Ora trema anche la Commissione Ue
Lo scandalo Qatargate fa tremare anche la Commissione europea, come conferma l’imbarazzo di Ursula von der Leyen. Reticente, la von der Leyen, ieri mattina: il suo rifiuto di rispondere alla domanda se la magistratura di Bruxelles si sia fatta viva anche dalle parti della Commissione ha provocato il plateale disappunto di diversi giornalisti presenti alla conferenza stampa, e alla fine Ursula ha dato una risposta talmente vaga da apparire surreale: «Per quanto riguarda i contatti tra le autorità belghe e la Commissione», ha detto la presidente, «devo chiedere al mio staff. È una domanda molto chiara a cui non posso rispondere».
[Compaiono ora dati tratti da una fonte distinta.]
(** * The multi-currency ledger of the shop API: balances, balance
      transactions, conversion rates and conversions.

    Shallow embedding of
      - api/models/balance.py, api/models/conversion.py   (data model),
      - api/service/database_service.py                   (store, lock),
      - api/service/balance_service.py                    (get_balance,
                                                           update_balance,
                                                           history),
      - api/service/conversion_service.py                 (rates, conversion),
      - api/utils/currency_utils.py, platform_utils.py    (validation rules).

    Conventions of the embedding.
      - Python [int] is [Z].  An [int] bound to a parameter of a statement
        has to fit SQLite's 64-bit INTEGER, otherwise sqlite3 raises
        [OverflowError] and the statement is not executed; stored balances
        are taken inside the range in which SQLite integer arithmetic agrees
        with [Z].
      - Python [str] is [string], one [ascii] for each character: texts are
        taken to be ASCII, so that the length in characters is
        [String.length].
      - The SQLite tables are lists of typed rows, in insertion order.  The
        schema is not part of the sources, so no constraint (key, CHECK) is
        assumed, and the store accepts every statement whose parameters it
        can bind.
      - [datetime.now(UTC)] reads a logical clock that advances at each
        reading; [uuid4().hex[:8]] draws from a stream of 32-bit numbers.
      - An [async def] is a computation on the [World]: it returns a value,
        raises an exception or does not return, and the effects performed
        before an exception stay (every write is committed on its own). *)

From Stdlib Require Import ZArith List String Bool Lia DecimalString Sorted.
Import ListNotations.

Local Open Scope string_scope.
Local Open Scope Z_scope.

(** ** api/models/balance.py: enumerations *)

Inductive CurrencyType := WL | DL | BGL | RUPIAH.

Inductive TransactionType :=
  ADD | SUBTRACT | CONVERT | DONATION | PURCHASE | REFUND | ADJUSTMENT.

Inductive TransactionStatus :=
  PENDING | SUCCESS | FAILED | REVERSED | CANCELLED.

(** [CurrencyType.value] *)
Definition CurrencyType_value (c : CurrencyType) : string :=
  match c with
  | WL => "wl"
  | DL => "dl"
  | BGL => "bgl"
  | RUPIAH => "idr"
  end.

Definition TransactionType_value (t : TransactionType) : string :=
  match t with
  | ADD => "add"
  | SUBTRACT => "subtract"
  | CONVERT => "convert"
  | DONATION => "donation"
  | PURCHASE => "purchase"
  | REFUND => "refund"
  | ADJUSTMENT => "adjustment"
  end.

Definition TransactionStatus_value (s : TransactionStatus) : string :=
  match s with
  | PENDING => "pending"
  | SUCCESS => "success"
  | FAILED => "failed"
  | REVERSED => "reversed"
  | CANCELLED => "cancelled"
  end.

Definition CurrencyType_eqb (a b : CurrencyType) : bool :=
  match a, b with
  | WL, WL | DL, DL | BGL, BGL | RUPIAH, RUPIAH => true
  | _, _ => false
  end.

Definition TransactionType_eqb (a b : TransactionType) : bool :=
  match a, b with
  | ADD, ADD | SUBTRACT, SUBTRACT | CONVERT, CONVERT | DONATION, DONATION
  | PURCHASE, PURCHASE | REFUND, REFUND | ADJUSTMENT, ADJUSTMENT => true
  | _, _ => false
  end.

Definition TransactionStatus_eqb (a b : TransactionStatus) : bool :=
  match a, b with
  | PENDING, PENDING | SUCCESS, SUCCESS | FAILED, FAILED
  | REVERSED, REVERSED | CANCELLED, CANCELLED => true
  | _, _ => false
  end.

(** ** Exceptions *)

(** The exceptions the modelled code can raise.  [ValidationError] is the
    one pydantic raises when a model is built from invalid fields; it carries
    the names of the offending fields. *)
Inductive exn :=
| ValidationError (fields : list string)
| ValueError (msg : string)
| TypeError (msg : string)
| AttributeError (msg : string)
| OverflowError (msg : string).

(** ** Rows of the four tables *)

Definition timestamp := Z.

Module UserRow.
Record t := mk {
  id : string;
  user_type : string;
  growid : option string;
  balance_wl : Z;
  balance_dl : Z;
  balance_bgl : Z;
  balance_idr : Z;
  updated_at : timestamp;
  updated_by : string
}.
End UserRow.

Module TxnRow.
(** [id] is the number whose eight hexadecimal digits follow [txn_]. *)
Record t := mk {
  id : N;
  user_id : string;
  user_type : string;
  currency_type : CurrencyType;
  transaction_type : TransactionType;
  amount : Z;
  created_by : string;
  description : option string;
  status : TransactionStatus;
  timestamp : timestamp
}.
End TxnRow.

Module RateRow.
Record t := mk {
  currency : CurrencyType;
  rate_rupiah : Z;
  min_amount : Z;
  max_amount : Z;
  is_active : bool;
  updated_at : timestamp;
  updated_by : string
}.
End RateRow.

Module ConversionRow.
(** [id] is the number whose eight hexadecimal digits follow [conv_]. *)
Record t := mk {
  id : N;
  user_id : string;
  from_currency : CurrencyType;
  to_currency : CurrencyType;
  amount : Z;
  converted_amount : Z;
  rate_used : Z;
  timestamp : timestamp;
  status : string;
  metadata : string
}.
End ConversionRow.

(** ** The SQL statements the services send *)

Inductive Statement :=
| SelectUser (user_id user_type : string)
    (* SELECT ... FROM users WHERE id = ? AND user_type = ? *)
| InsertBalanceTransaction (row : TxnRow.t)
    (* INSERT INTO balance_transactions (...) VALUES (...) *)
| UpdateUserBalance (currency : CurrencyType) (delta : Z)
    (updated_at : timestamp) (updated_by : string) (user_id user_type : string)
    (* UPDATE users SET balance_<c> = balance_<c> + ?, updated_at = ?,
       updated_by = ? WHERE id = ? AND user_type = ? *)
| UpdateTransactionStatus (status : TransactionStatus) (id : N)
    (* UPDATE balance_transactions SET status = ? WHERE id = ? *)
| SelectActiveRate (currency : CurrencyType)
    (* SELECT * FROM conversion_rates WHERE currency = ? AND is_active = 1
       ORDER BY updated_at DESC LIMIT 1 *)
| InsertConversionRate (row : RateRow.t)
    (* INSERT INTO conversion_rates (...) VALUES (...) *)
| InsertConversion (row : ConversionRow.t).
    (* INSERT INTO conversions (...) VALUES (...) *)

Inductive ResultSet :=
| UserRows (rows : list UserRow.t)
| RateRows (rows : list RateRow.t)
| NoRows.

(** What the store and the lock service were asked to do, in order. *)
Inductive Event :=
| EvExecute (query : Statement)
| EvCommit
| EvLockAcquire (name : string).

(** ** The world the services run in *)

Record World := mkWorld {
  users : list UserRow.t;
  balance_transactions : list TxnRow.t;
  conversion_rates : list RateRow.t;
  conversions : list ConversionRow.t;
  clock : timestamp;
  uuid_source : nat -> N;
  uuid_drawn : nat;
  redis_locks : list string;
  log : list Event
}.

Definition set_users (w : World) (us : list UserRow.t) : World :=
  mkWorld us (balance_transactions w) (conversion_rates w) (conversions w)
          (clock w) (uuid_source w) (uuid_drawn w) (redis_locks w) (log w).

Definition set_balance_transactions (w : World) (ts : list TxnRow.t) : World :=
  mkWorld (users w) ts (conversion_rates w) (conversions w)
          (clock w) (uuid_source w) (uuid_drawn w) (redis_locks w) (log w).

Definition set_conversion_rates (w : World) (rs : list RateRow.t) : World :=
  mkWorld (users w) (balance_transactions w) rs (conversions w)
          (clock w) (uuid_source w) (uuid_drawn w) (redis_locks w) (log w).

Definition set_conversions (w : World) (cs : list ConversionRow.t) : World :=
  mkWorld (users w) (balance_transactions w) (conversion_rates w) cs
          (clock w) (uuid_source w) (uuid_drawn w) (redis_locks w) (log w).

Definition set_clock (w : World) (c : timestamp) : World :=
  mkWorld (users w) (balance_transactions w) (conversion_rates w)
          (conversions w) c (uuid_source w) (uuid_drawn w) (redis_locks w)
          (log w).

Definition set_uuid_drawn (w : World) (n : nat) : World :=
  mkWorld (users w) (balance_transactions w) (conversion_rates w)
          (conversions w) (clock w) (uuid_source w) n (redis_locks w) (log w).


Definition emit (e : Event) (w : World) : World :=
  mkWorld (users w) (balance_transactions w) (conversion_rates w)
          (conversions w) (clock w) (uuid_source w) (uuid_drawn w)
          (redis_locks w) (log w ++ [e]).

(** ** Computations: a value, an exception, or no return *)

Inductive result (A : Type) :=
| Ok (a : A)
| Raise (e : exn)
| Blocks.

Arguments Ok {A} a.
Arguments Raise {A} e.
Arguments Blocks {A}.

Definition M (A : Type) : Type := World -> result A * World.

Definition ret {A} (a : A) : M A := fun w => (Ok a, w).

Definition raise {A} (e : exn) : M A := fun w => (Raise e, w).

Definition bind {A B} (m : M A) (k : A -> M B) : M B :=
  fun w =>
    match m w with
    | (Ok a, w') => k a w'
    | (Raise e, w') => (Raise e, w')
    | (Blocks, w') => (Blocks, w')
    end.

(** [try: body except Exception as e: handler] *)
Definition try_except {A} (body : M A) (handler : exn -> M A) : M A :=
  fun w =>
    match body w with
    | (Raise e, w') => handler e w'
    | r => r
    end.

(** A pure construction that may raise (building a pydantic model). *)
Definition lift {A} (r : exn + A) : M A :=
  match r with
  | inl e => raise e
  | inr a => ret a
  end.

Declare Scope py_scope.
Delimit Scope py_scope with py.
Notation "x <- m ;; k" := (bind m (fun x => k))
  (at level 61, m at next level, right associativity) : py_scope.
Notation "m ;;; k" := (bind m (fun _ => k))
  (at level 61, right associativity) : py_scope.
Local Open Scope py_scope.

(** [datetime.now(UTC)] *)
Definition datetime_now : M timestamp :=
  fun w => (Ok (clock w), set_clock w (clock w + 1)).

(** [uuid4().hex[:8]], as a number below 2^32 *)
Definition uuid4_hex8 : M N :=
  fun w => (Ok (uuid_source w (uuid_drawn w) mod 2 ^ 32)%N,
            set_uuid_drawn w (S (uuid_drawn w))).

(** ** api/service/database_service.py *)

Module DatabaseService.

Definition user_matches (user_id user_type : string) (u : UserRow.t) : bool :=
  String.eqb (UserRow.id u) user_id
  && String.eqb (UserRow.user_type u) user_type.

(** [SET balance_<c> = balance_<c> + ?, updated_at = ?, updated_by = ?] *)
Definition add_to_balance (c : CurrencyType) (delta : Z)
    (at_ : timestamp) (by_ : string) (u : UserRow.t) : UserRow.t :=
  match c with
  | WL =>
      UserRow.mk (UserRow.id u) (UserRow.user_type u) (UserRow.growid u)
        (UserRow.balance_wl u + delta) (UserRow.balance_dl u)
        (UserRow.balance_bgl u) (UserRow.balance_idr u) at_ by_
  | DL =>
      UserRow.mk (UserRow.id u) (UserRow.user_type u) (UserRow.growid u)
        (UserRow.balance_wl u) (UserRow.balance_dl u + delta)
        (UserRow.balance_bgl u) (UserRow.balance_idr u) at_ by_
  | BGL =>
      UserRow.mk (UserRow.id u) (UserRow.user_type u) (UserRow.growid u)
        (UserRow.balance_wl u) (UserRow.balance_dl u)
        (UserRow.balance_bgl u + delta) (UserRow.balance_idr u) at_ by_
  | RUPIAH =>
      UserRow.mk (UserRow.id u) (UserRow.user_type u) (UserRow.growid u)
        (UserRow.balance_wl u) (UserRow.balance_dl u)
        (UserRow.balance_bgl u) (UserRow.balance_idr u + delta) at_ by_
  end.

Definition set_status (s : TransactionStatus) (t : TxnRow.t) : TxnRow.t :=
  TxnRow.mk (TxnRow.id t) (TxnRow.user_id t) (TxnRow.user_type t)
    (TxnRow.currency_type t) (TxnRow.transaction_type t) (TxnRow.amount t)
    (TxnRow.created_by t) (TxnRow.description t) s (TxnRow.timestamp t).

Definition rate_matches (c : CurrencyType) (r : RateRow.t) : bool :=
  CurrencyType_eqb (RateRow.currency r) c && RateRow.is_active r.

(** [ORDER BY updated_at DESC LIMIT 1]: the row with the greatest
    [updated_at]; among equal ones the first in table order. *)
Fixpoint latest (rows : list RateRow.t) : option RateRow.t :=
  match rows with
  | [] => None
  | r :: rest =>
      match latest rest with
      | None => Some r
      | Some r' =>
          if RateRow.updated_at r <? RateRow.updated_at r'
          then Some r' else Some r
      end
  end.

Definition option_to_list {A} (o : option A) : list A :=
  match o with
  | Some a => [a]
  | None => []
  end.

(** [cursor.execute(query, params)]: the rows a following [fetchall]
    gives, and the tables after the statement. *)
Definition cursor_execute (query : Statement) (w : World)
  : ResultSet * World :=
  match query with
  | SelectUser user_id user_type =>
      (UserRows (filter (user_matches user_id user_type) (users w)), w)
  | InsertBalanceTransaction row =>
      (NoRows, set_balance_transactions w (balance_transactions w ++ [row]))
  | UpdateUserBalance c delta at_ by_ user_id user_type =>
      (NoRows,
       set_users w
         (map (fun u => if user_matches user_id user_type u
                        then add_to_balance c delta at_ by_ u else u)
              (users w)))
  | UpdateTransactionStatus s id =>
      (NoRows,
       set_balance_transactions w
         (map (fun t => if N.eqb (TxnRow.id t) id then set_status s t else t)
              (balance_transactions w)))
  | SelectActiveRate c =>
      (RateRows
         (option_to_list (latest (filter (rate_matches c)
                                         (conversion_rates w)))), w)
  | InsertConversionRate row =>
      (NoRows, set_conversion_rates w (conversion_rates w ++ [row]))
  | InsertConversion row =>
      (NoRows, set_conversions w (conversions w ++ [row]))
  end.

(** An [int] sqlite3 can bind: a signed 64-bit integer. *)
Definition sqlite_int (z : Z) : bool := (- 2 ^ 63 <=? z) && (z <? 2 ^ 63).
A sollevare dubbi sul comportamento della Commissione è stata, tra gli altri, la deputata europea tedesca Viola von Cramon, esponente del gruppo Verdi-Ale. Ieri mattina, la von Cramon ha ripubblicato su Twitter alcuni post del vicepresidente della Commissione, il greco Margaritis Schinas, che ha la delega alla promozione dello stile di vita europeo. I post consistono in due foto che ritraggono Schinas a Doha in occasione dei mondiali di calcio. In particolare, il 20 novembre, Schinas è presente al match inaugurale della Coppa del Mondo, e twitta: «Il calcio unisce il mondo. World Cup 2022 il primo evento globale post pandemia che dimostra che ci stiamo riprendendo le nostre vite. Il Qatar», sottolinea Schinas, «il primo Paese arabo e il più piccolo ad aver mai ospitato la Coppa, ha attuato riforme e merita un successo globale. Il modello sportivo europeo un’ispirazione per tutti». Lo stesso giorno, altro tweet pro Qatar: «Incontri costruttivi oggi a Doha con il ministro degli Affari Esteri, Mohammed bin Abdulrahman Al Thani», scrive Schinas, allegando le foto delle riunioni, «e il ministro del Lavoro, Ali bin Samikh Al Marri. L’Ue e il Qatar continueranno ad ampliare le relazioni in materia di mobilità, competenze, riforma del lavoro, sicurezza e contatti interpersonali». «Il Qatar», insiste Schinas nell’ennesimo tweet, «ha compiuto progressi considerevoli e tangibili sulle riforme del lavoro, che devono essere sostenute e attuate efficacemente dopo la Coppa del mondo 2022». La von Cramon commenta in maniera durissima: «Il nostro stile di vita europeo», scrive la eurodeputata tedesca, «non include certamente lodi al Qatar per le sue riforme, le norme sul lavoro e i meriti in materia di diritti umani. A seguito dei recenti tweet del commissario Schinas, si potrebbero anche sollevare alcune domande riguardo al Qatargate. Tolleranza zero alla corruzione!».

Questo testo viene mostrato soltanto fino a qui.